[Start of section]

(* ===== verification/SchedProps.v ===== *)
(** * The scheduler theorems

    The properties of the multilevel feedback queue and of the ways to leave and
    enter the processor, for any implementation of the queue interface, each
    with a concrete kernel on the lists of [list.h] that shows its hypotheses can
    hold. *)

From S2P Require Import Prelude ListHead ListHeadOps Mm Paging64 PagingSpec Context Queue Process.
From S2P Require Import Sched SchedSpec SchedInv SchedLive.

(** ** A concrete kernel: the scheduler, a running process, two queued ones,
    a new one *)

Module Ex.
#[local] Existing Instance ex_boot.

Definition layout : Layout := {|
  processes := 0x10000; mlfq := 0x20000; ready := 0x20040;
  bootstrap_proc := 0x20050; forkret_addr := 0xffffffff80001000 |}.
#[export] Existing Instance layout.

Lemma layout_ok : LayoutOk layout.
Proof. split; vm_compute; [done|by right]. Qed.
#[export] Existing Instance layout_ok.

Definition proc_at (i : Z) : Z := processes + sizeof_process * i.

Definition slots : list Z := proc_at <$> seqZ 0 NUM_PROCESSES.

Definition queues : levels := Levels [proc_at 2] [proc_at 3] [].

Definition list_memory : heap :=
  circle (ring_of queues 0) (circle (ring_of queues 1) (circle (ring_of queues 2)
    (foldr (λ p, circle [sched_node p]) (Heap ∅ ∅) slots))).

Definition proc (pid : Z) (st : process_state) (pt : kpoint) : process :=
  Process pid "p" 0 st 0x1000 0 (pt, FL_IF) 0.

Definition kernel : kstate heap :=
  KState (Machine ∅ 0 0x1000 0 true ∅) list_memory
    (<[proc_at 0 := proc 0 RUNNING (AtSched (proc_at 1) 0)]>
     (<[proc_at 1 := proc 1 RUNNING AtYield]>
     (<[proc_at 2 := proc 2 READY AtFresh]>
     (<[proc_at 3 := proc 3 RUNNING AtTimer]>
     (<[proc_at 4 := proc 4 READY AtFresh]> ∅)))))
    ∅ 5 (proc_at 1) (proc_at 0) false 0 0.

Lemma slot_in p : slot p → p ∈ slots.
Proof.
  intros (i & Hi & ->). apply list_elem_of_fmap. exists i. split; [done|]. by apply elem_of_seqZ.
Qed.

Lemma slot_at i : 0 ≤ i < NUM_PROCESSES → slot (proc_at i).
Proof. intros Hi. by exists i. Qed.

Lemma heap_ok_queues : heap_ok list_memory queues.
Proof.
  split.
  - intros i Hi. assert (i = 0 ∨ i = 1 ∨ i = 2) as [->|[->| ->]] by lia; by_decide.
  - by_decide.
  - intros p [->|[->|[]%not_elem_of_nil]%elem_of_cons]%elem_of_cons; by apply slot_at.
  - intros p Hp%slot_in. revert p Hp. apply Forall_forall. by_decide.
Qed.

Lemma inv : sched_inv kernel queues 0.
Proof.
  split; cbn [k_lock k_heap kernel].
  - done.
  - apply heap_ok_queues.
  - by_decide.
  - split; [by apply slot_at|by_decide].
  - intros p [->|[->|[]%not_elem_of_nil]%elem_of_cons]%elem_of_cons.
    + eexists. split; [by vm_compute|]. split; [by left|done].
    + eexists. split; [by vm_compute|]. split; [by right|done].
  - eexists. split; by vm_compute.
  - split; [lia|]. eexists _, _. split; by vm_compute.
Qed.
End Ex.

(** ** Properties *)

Section props.
Context {H : Type} {QO : QueueOps H} {QL : QueueLaws QO} {BI : BootInfo}.
Context {LY : Layout} {LO : LayoutOk LY}.

(** C1: giving up the processor -- [yield], [exit_process] or the timer interrupt --
    implements the abstract multilevel feedback queue.  A process that did not exit
    goes behind the others one level down; the first process of the first non-empty
    level gets the processor and continues where it last stopped; no other process
    changes; with nothing left the scheduler keeps the processor, its queues empty.  One
    level down is the second level from the first and the last level from the others.  The
    timer interrupt, and nothing else, counts one tick and acknowledges one interrupt. *)
Theorem turn_refines_queues e (s : kstate H) qs l :
  sched_inv s qs l →
  wp (turn e) (λ r s', clock s' = end_clock e (clock s) ∧
    match pick (requeue (k_task s) l (end_state e) qs) with
    | Some (p, l', qs') =>
        sched_inv s' qs' l' ∧ k_task s' = p ∧
        (∃ x, k_procs s !! p = Some x ∧
           r = Some (if decide (p = k_task s) then end_point e else (p_cont x).1)) ∧
        (∀ q, q ≠ p → q ≠ k_task s → q ≠ k_scheduler_proc s → k_procs s' !! q = k_procs s !! q)
    | None => r = None ∧ between s' (Levels [] [] [])
    end) s.
Proof using QL LO.
  intros I. eapply wp_mono; [by apply turn_ok|]. intros r s' (x & fl & Hx & Hsc & Hclk & Hh). split; [exact Hclk|].
  destruct (pick _) as [[[p l'] qs']|] eqn:E.
  - destruct Hh as (I' & Hp & (y & Hy & Hr & _) & Hoth). split; [done|]. split; [done|]. split.
    + destruct (decide (p = k_task s)) as [->|Hne].
      * rewrite lookup_insert_eq in Hy. injection Hy as <-. by exists x.
      * rewrite lookup_insert_ne in Hy by congruence. by exists y.
    + intros q H1 H2 H3. rewrite Hoth, lookup_insert_ne by congruence. done.
  - destruct Hh as (-> & B & _). split; [done|].
    by destruct (requeue _ _ _ _) as [[|??] [|??] [|??]].
Qed.

(** A run of the kernel: turns, each ending in the process that is resumed; the
    list is of the processes that have exited. *)
Inductive run (s0 : kstate H) : kstate H → list Z → Prop :=
  | run_start : run s0 s0 []
  | run_turn s dead e pt s' s'' :
      run s0 s dead → turn e s = Ok (Some pt, s') → resume_at pt s' = Ok (tt, s'') →
      run s0 s'' (if decide (end_state e = ZOMBIE) then k_task s :: dead else dead).

Lemma resume_at_mach pt s s' : resume_at pt s = Ok (tt, s') → ∃ m, s' = @set_mach H m s.
Proof.
  destruct s. destruct pt; unfold resume_at, sti, modify, mret, M_ret, panic; intros [=]; subst; by eexists.
Qed.

(** The invariant of a run: the dead are not queued and not running. *)
Lemma run_inv s0 qs0 l0 s dead :
  sched_inv s0 qs0 l0 → run s0 s dead →
  ∃ qs l, sched_inv s qs l ∧ ∀ p, p ∈ dead → p ≠ k_task s ∧ p ∉ queued qs.
Proof using QL LO.
  intros I. induction 1 as [|s dead e pt s' s'' _ IH Ht Hr].
  { exists qs0, l0. split; [done|]. by intros p ?%elem_of_nil. }
  destruct IH as (qs & l & I1 & Hdead).
  destruct (wp_inv _ _ _ (turn_ok e s qs l I1)) as (r & s1 & E & x & fl & _ & Hsc & _ & Hh).
  rewrite Ht in E. injection E as <- <-. destruct (pick _) as [[[p l'] qs']|] eqn:Ep.
  - destruct Hh as (I' & Hp & _ & _). exists qs', l'.
    assert (sched_inv s'' qs' l' ∧ k_task s'' = k_task s') as [I'' Hk].
    { apply resume_at_mach in Hr as [m ->]. split; [by apply sched_inv_mach|done]. }
    split; [done|]. rewrite Hk, Hp. destruct (pick_perm _ _ _ _ Ep) as [Hperm _].
    assert (∀ q, (q ≠ k_task s ∨ end_state e = ZOMBIE) → q ∉ queued qs → q ≠ p ∧ q ∉ queued qs') as Hgo.
    { intros q Hq Hn. apply not_elem_of_cons. rewrite <- Hperm, elem_of_requeue. naive_solver. }
    intros q Hq. destruct (decide (end_state e = ZOMBIE)) as [Hz|Hz].
    + apply elem_of_cons in Hq as [->|Hq]; apply Hgo; [by right|by apply I1|by right|by apply Hdead].
    + apply Hgo; [left|]; by apply Hdead.
  - by destruct Hh.
Qed.

(** C3: a process that has exited never gets the processor again: in every run its
    next holder is none of the dead, the scheduler never resumes a process in
    [exit_process] (whose panic is unreachable), and no turn fails. *)
Theorem zombies_never_run s0 qs0 l0 s dead e :
  sched_inv s0 qs0 l0 → run s0 s dead →
  (k_task s ∉ dead) ∧
  wp (turn e) (λ r s', match r with
    | Some pt => wp (resume_at pt) (λ _ _, True) s' ∧ k_task s' ∉ dead
    | None => True end) s.
Proof using QL LO.
  intros I R. destruct (run_inv _ _ _ _ _ I R) as (qs & l & I1 & Hdead).
  split; [intros Hin; by apply Hdead in Hin as [? _]|].
  eapply wp_mono; [by apply turn_ok|]. intros r s' (x & fl & _ & Hsc & _ & Hh).
  destruct (pick _) as [[[p l'] qs']|] eqn:Ep; [|by destruct Hh as (-> & _)].
  destruct Hh as (_ & Hp & (y & _ & -> & Hres) & _). split; [by destruct (p_cont y).1|].
  rewrite Hp. destruct (pick_perm _ _ _ _ Ep) as [Hperm _].
  intros Hin. assert (p ∈ queued (requeue (k_task s) l (end_state e) qs)) as Hpq by (rewrite Hperm; left).
  apply elem_of_requeue in Hpq as [[-> _]|Hpq]; by apply Hdead in Hin as [? ?].
Qed.

(** Turns until [p] has the processor. *)
Fixpoint run_until (p : Z) (es : list event) : M (kstate H) bool :=
  match es with
  | [] => mret false
  | e :: es =>
      turn e ;;
      t ← gets k_task;
      if t =? p then mret true else run_until p es
  end.

(** C6: no process starves while no new one is queued: whatever way the turns of
    the others end, a queued process has the processor after at most [wait] further
    turns -- its position in its level, plus the processes above it, those two levels
    up counted twice. *)
Theorem no_starvation s qs l p es :
  sched_inv s qs l → p ∈ queued qs → (wait p l qs < length es)%nat →
  wp (run_until p es) (λ r s', r = true ∧ k_task s' = p) s.
Proof using QL LO.
  revert s qs l. induction es as [|e es IH]; intros s qs l I Hp Hw; [simpl in Hw; lia|].
  cbn [run_until length] in *. eapply wp_bind_mono; [by apply turn_ok|].
  intros r s' (x & fl & _ & _ & _ & Hh). apply wp_bind, wp_gets.
  assert (p ∈ queued (requeue (k_task s) l (end_state e) qs)) as Hin by (apply elem_of_requeue; by right).
  destruct (pick_some _ _ Hin) as (q & l' & qs' & E). rewrite E in Hh.
  destruct Hh as (I' & Hq & _ & _).
  assert (k_task s ≠ p) as Hne by (intros <-; by apply (ti_task _ _ _ _ I)).
  destruct (Z.eqb_spec (k_task s') p) as [|Hnp]; [by apply wp_ret|].
  destruct (wait_step _ _ _ _ _ _ _ _ Hp Hne (proj1 (ti_level _ _ _ _ I)) E) as [->|[Hp' Hlt]]; [done|].
  apply (IH s' qs' l'); [done|done|lia].
Qed.

(** [sched_enqueue] of a new process puts it last on the level asked for and
    changes nothing but the queues (the lock is free and the interrupt flag as
    before), so the invariant is kept; a level out of range is a panic. *)
Theorem sched_enqueue_spec s qs l p i x :
  sched_inv s qs l → slot p → p ∉ queued qs → p ≠ k_task s → p ≠ k_scheduler_proc s →
  k_procs s !! p = Some x → runnable (p_state x) → resumable (p_cont x).1 →
  if decide (0 ≤ i < NUM_PRIORITY_LEVELS) then
    wp (sched_enqueue p i)
      (λ _ s', sched_inv s' (enqueue p i qs) l ∧ ∃ h', s' = set_heap h' s) s
  else ∃ msg, sched_enqueue p i s = Panic msg.
Proof using QL LO.
  intros I Hp Hq Ht Hs Hx Hrun Hres. destruct (decide _) as [Hi|Hi].
  - eapply wp_mono; [by eapply sched_enqueue_keeps|]. intros [] s' (? & h' & ? & _). split; [done|by exists h'].
  - unfold sched_enqueue. rewrite (proj2 (orb_true_iff _ _)); [by eexists|].
    destruct (Z.ltb_spec i 0); [by left|right]. apply Z.leb_le. lia.
Qed.

Lemma init_levels_ok n i (s : kstate H) :
  (∀ j, i ≤ j < i + Z.of_nat n → q_mapped (k_heap s) (mlfq_at j)) →
  wp (init_levels i n) (λ _ s', ∃ h', s' = set_heap h' s ∧
    (∀ j, i ≤ j < i + Z.of_nat n → q_ring h' [mlfq_at j]) ∧
    q_frame (mlfq_at <$> seqZ i (Z.of_nat n)) (k_heap s) h') s.
Proof using QL.
  revert i s. induction n as [|n IH]; intros i s Hm; cbn [init_levels].
  - apply wp_ret. exists (k_heap s). split; [by destruct s|]. split; [intros; lia|].
    apply q_frame_refl.
  - apply wp_bind, wp_lists. eapply wp_mono; [apply q_init_spec, Hm; lia|]. intros [] h [Hr Hf].
    eapply wp_mono; [apply IH|].
    { intros j Hj. cbn [k_heap set_heap]. eapply q_mapped_frame; [apply Hm; lia|done]. }
    intros [] s' (h' & -> & Hr' & Hf'). cbn [k_heap set_heap] in Hf'. exists h'. split; [done|].
    rewrite seqZ_cons by lia. replace (Z.pred (Z.of_nat (S n))) with (Z.of_nat n) by lia. split.
    + intros j Hj. destruct (decide (j = i)) as [->|]; [|apply Hr'; lia].
      eapply q_ring_frame; [exact Hr|exact Hf'|].
      intros x ->%list_elem_of_singleton (k & E & Hk%elem_of_seqZ)%list_elem_of_fmap.
      unfold mlfq_at in E. lia.
    + cbn [fmap list_fmap]. eapply q_frame_trans; (eapply q_frame_mono; [|eassumption]).
      * intros x ->%list_elem_of_singleton. left.
      * intros x Hx. by right.
Qed.

(** [init_scheduler] makes the three levels empty queues and frees the lock;
    with the process table's list nodes in memory this establishes the queue
    invariant the other operations rely on. *)
Theorem init_scheduler_correct s :
  q_mapped (k_heap s) ready → (∀ i, 0 ≤ i < NUM_PRIORITY_LEVELS → q_mapped (k_heap s) (mlfq_at i)) →
  (∀ p, slot p → q_mapped (k_heap s) (sched_node p)) →
  wp init_scheduler (λ _ s', heap_ok (k_heap s') (Levels [] [] []) ∧ k_lock s' = false) s.
Proof using QL.
  intros Hr Hm Hs. unfold init_scheduler. apply wp_bind, wp_lists.
  eapply wp_mono; [by apply q_init_spec|]. intros [] h [_ Hf].
  eapply wp_bind_mono; [apply init_levels_ok|].
  { intros j Hj. cbn [k_heap set_heap]. eapply q_mapped_frame; [apply Hm|done]. exact Hj. }
  intros [] s' (h' & -> & Hrings & Hf'). apply wp_modify. split; [|done].
  cbn [k_heap set_lock set_heap] in *. split.
  - intros i Hi. unfold ring_of, lv. assert (i = 0 ∨ i = 1 ∨ i = 2) as [->|[->| ->]] by lia; by apply Hrings.
  - constructor.
  - by intros p ?%elem_of_nil.
  - intros p Hp. do 2 (eapply q_mapped_frame; [|eassumption]). by apply Hs.
Qed.
End props.

(** ** The hypotheses hold in the concrete kernel *)

Section witnesses.
#[local] Existing Instance ex_boot.
Import Ex.

Definition after {A} (m : M (kstate heap) A) (s : kstate heap) : kstate heap :=
  match m s with Ok (_, s') => s' | _ => s end.

Lemma turn_refines_queues_witness :
  wp (turn (Yield 0x900 0x800)) (λ r s', r = Some AtFresh ∧ k_task s' = proc_at 2 ∧
    sched_inv s' (Levels [] [proc_at 3; proc_at 1] []) 0) kernel.
Proof.
  eapply wp_mono; [apply (turn_refines_queues (Yield 0x900 0x800) kernel queues 0), inv|].
  intros r s' (_ & I & Ht & (x & Hx & Hr) & _). split; [|by split]. subst r.
  vm_compute in Hx. injection Hx as <-. reflexivity.
Defined.

Lemma zombies_never_run_witness :
  k_task (after (turn (Exit 0 0)) kernel) ∉ [proc_at 1].
Proof.
  refine (proj1 (zombies_never_run kernel queues 0 _ [proc_at 1] (Yield 0 0) inv _)).
  refine (run_turn kernel kernel [] (Exit 0 0) AtFresh _ _ (run_start kernel) _ _); vm_compute; reflexivity.
Defined.

Lemma no_starvation_witness :
  wp (run_until (proc_at 3) [Yield 0 0; Tick 0 0]) (λ r s', r = true ∧ k_task s' = proc_at 3) kernel.
Proof.
  apply (no_starvation kernel queues 0); [apply inv|right; left|]. vm_compute. lia.
Defined.

Lemma sched_enqueue_spec_witness :
  wp (sched_enqueue (proc_at 4) 0)
    (λ _ s', sched_inv s' (Levels [proc_at 2; proc_at 4] [proc_at 3] []) 0 ∧ ∃ h', s' = set_heap h' kernel)
    kernel.
Proof.
  apply (sched_enqueue_spec kernel queues 0 (proc_at 4) 0 (proc 4 READY AtFresh)).
  - exact inv.
  - by apply slot_at.
  - by_decide.
  - by_decide.
  - by_decide.
  - by vm_compute.
  - by left.
  - exact I.
Defined.

Lemma init_scheduler_correct_witness :
  heap_ok (k_heap (after init_scheduler (set_heap (circle [ready] list_memory) kernel))) (Levels [] [] []).
Proof.
  assert (wp init_scheduler (λ _ s', heap_ok (k_heap s') (Levels [] [] []) ∧ k_lock s' = false)
    (set_heap (circle [ready] list_memory) kernel)) as Hw.
  { apply init_scheduler_correct; cbn [k_heap set_heap].
    - by_decide.
    - intros i Hi.
      assert (i = 0 ∨ i = 1 ∨ i = 2) as [->|[->| ->]] by lia; by_decide.
    - intros p Hp%slot_in. revert p Hp. apply Forall_forall. by_decide. }
  destruct (wp_inv _ _ _ Hw) as (r & s' & E & Hh & _). unfold after. by rewrite E.
Defined.
End witnesses.
Lemma fork_fine : fork_ready (kernel UNUSED) Ex.queues 0 "child" (top - 64) region top 0x200000 [].
Proof.
  split.
  - exact fork_inv.
  - apply table.
  - exists (Ex.proc_at 5). split; [by apply Ex.slot_at|]. eexists. split; by vm_compute.
  - intros x Hx. vm_compute in Hx. by injection Hx as <-.
  - split; [done|]. intros q y Hq Hu E.
    assert (map_Forall (λ _ y, p_state y = UNUSED ∨ p_pid y ≠ 5) (k_procs (kernel UNUSED))) as Hall by by_decide.
    destruct (Hall q y Hq) as [Hy|Hy]; [by apply Hu|by apply Hy].
  - by vm_compute.
  - split; [by_decide|by apply outside_high].
  - eexists _, _. by vm_compute.
  - exact room.
  - intros n Hn. cbn in Hn. split; [apply outside_high; unfold off_node; lia|unfold region; lia].
  - exact stack.
Qed.
End ExFork.

Section witnesses.
#[local] Existing Instance ex_boot.
#[local] Existing Instance ex_boot_ok.
#[local] Existing Instance Ex.layout.
#[local] Existing Instance Ex.layout_ok.

Lemma fork_correct_witness :
  wp (fork "child" 0 (ExFork.top - 64)) (λ r s', r = 5 ∧
    ∃ p, sched_inv s' (enqueue p 0 Ex.queues) 0) (ExFork.kernel UNUSED).
Proof.
  eapply wp_mono.
  - apply (fork_correct _ _ _ _ 0 _ _ _ _ _ ExFork.fork_fine). lia.
  - intros r s' (p & _ & _ & -> & _ & _ & _ & _ & I & _). split; [done|by exists p].
Defined.

Lemma fork_full_witness :
  fork "child" 0 0 (ExFork.kernel ZOMBIE) = Ok (-1, ExFork.kernel ZOMBIE).
Proof.
  apply fork_full; [apply ExFork.table|]. intros p Hp%Ex.slot_in (x & Hx & Hu). revert p Hp x Hx Hu.
  assert (Forall (λ p, p_state <$> k_procs (ExFork.kernel ZOMBIE) !! p ≠ Some UNUSED) Ex.slots) as F by by_decide.
  intros p Hp x Hx Hu. rewrite Forall_forall in F. apply (F p Hp). rewrite Hx. cbn. by rewrite Hu.
Defined.
End witnesses.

[End of section]

** Task directions **
Say the number of lines above that include "LayoutOk", and only that.

** Task solution **
2